- _Task_: Transcribe the listing precisely, entry by entry.

- _Data records_:
Lemma scan_once_string (m : nat) (s rest : string) :
  all_chars is_ascii s = true ->
  Json.scan_once (S m) (Json.dumps_str s +:+ rest) = Some (Json.JStr s, rest).
Proof.
  intros Hs. unfold Json.dumps_str. rewrite !append_assoc.
  change (quote +:+ ?x) with (String Json.dquote x).
  cbn [Json.scan_once]. change (Ascii.eqb Json.dquote Json.dquote) with true.
  cbv iota. now rewrite (scanstring_escape s rest Hs).
Qed.

(** Integers. *)

(** What may follow a number in a text: not a character that would extend
    it. *)
Definition delimited (rest : string) : bool :=
  match rest with
  | EmptyString => true
  | String c _ =>
      negb (is_digit c || Ascii.eqb c "." || Ascii.eqb c "e"
            || Ascii.eqb c "E")
  end.

Lemma span_digits_append (ds rest : string) :
  all_chars is_digit ds = true ->
  delimited rest = true ->
  Json.span_digits (ds +:+ rest) = (ds, rest).
Proof.
  intros Hds Hrest. induction ds as [| c ds IH].
  - destruct rest as [| r rest]; [reflexivity |].
    cbn [String.append Json.span_digits]. cbn [delimited] in Hrest.
    apply negb_true_iff in Hrest.
    repeat (apply orb_false_iff in Hrest as [Hrest _]).
    now rewrite Hrest.
  - cbn [all_chars] in Hds. apply andb_prop in Hds as [Hc Hds].
    cbn [String.append Json.span_digits]. now rewrite Hc, (IH Hds).
Qed.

- _Answer to the exercise_:
Lemma scan_once_string (m : nat) (s rest : string) :
  all_chars is_ascii s = true ->
  Json.scan_once (S m) (Json.dumps_str s +:+ rest) = Some (Json.JStr s, rest).
Proof.
  intros Hs. unfold Json.dumps_str. rewrite !append_assoc.
  change (quote +:+ ?x) with (String Json.dquote x).
  cbn [Json.scan_once]. change (Ascii.eqb Json.dquote Json.dquote) with true.
  cbv iota. now rewrite (scanstring_escape s rest Hs).
Qed.

(** Integers. *)

(** What may follow a number in a text: not a character that would extend
    it. *)
Definition delimited (rest : string) : bool :=
  match rest with
  | EmptyString => true
  | String c _ =>
      negb (is_digit c || Ascii.eqb c "." || Ascii.eqb c "e"
            || Ascii.eqb c "E")
  end.

Lemma span_digits_append (ds rest : string) :
  all_chars is_digit ds = true ->
  delimited rest = true ->
  Json.span_digits (ds +:+ rest) = (ds, rest).
Proof.
  intros Hds Hrest. induction ds as [| c ds IH].
  - destruct rest as [| r rest]; [reflexivity |].
    cbn [String.append Json.span_digits]. cbn [delimited] in Hrest.
    apply negb_true_iff in Hrest.
    repeat (apply orb_false_iff in Hrest as [Hrest _]).
    now rewrite Hrest.
  - cbn [all_chars] in Hds. apply andb_prop in Hds as [Hc Hds].
    cbn [String.append Json.span_digits]. now rewrite Hc, (IH Hds).
Qed.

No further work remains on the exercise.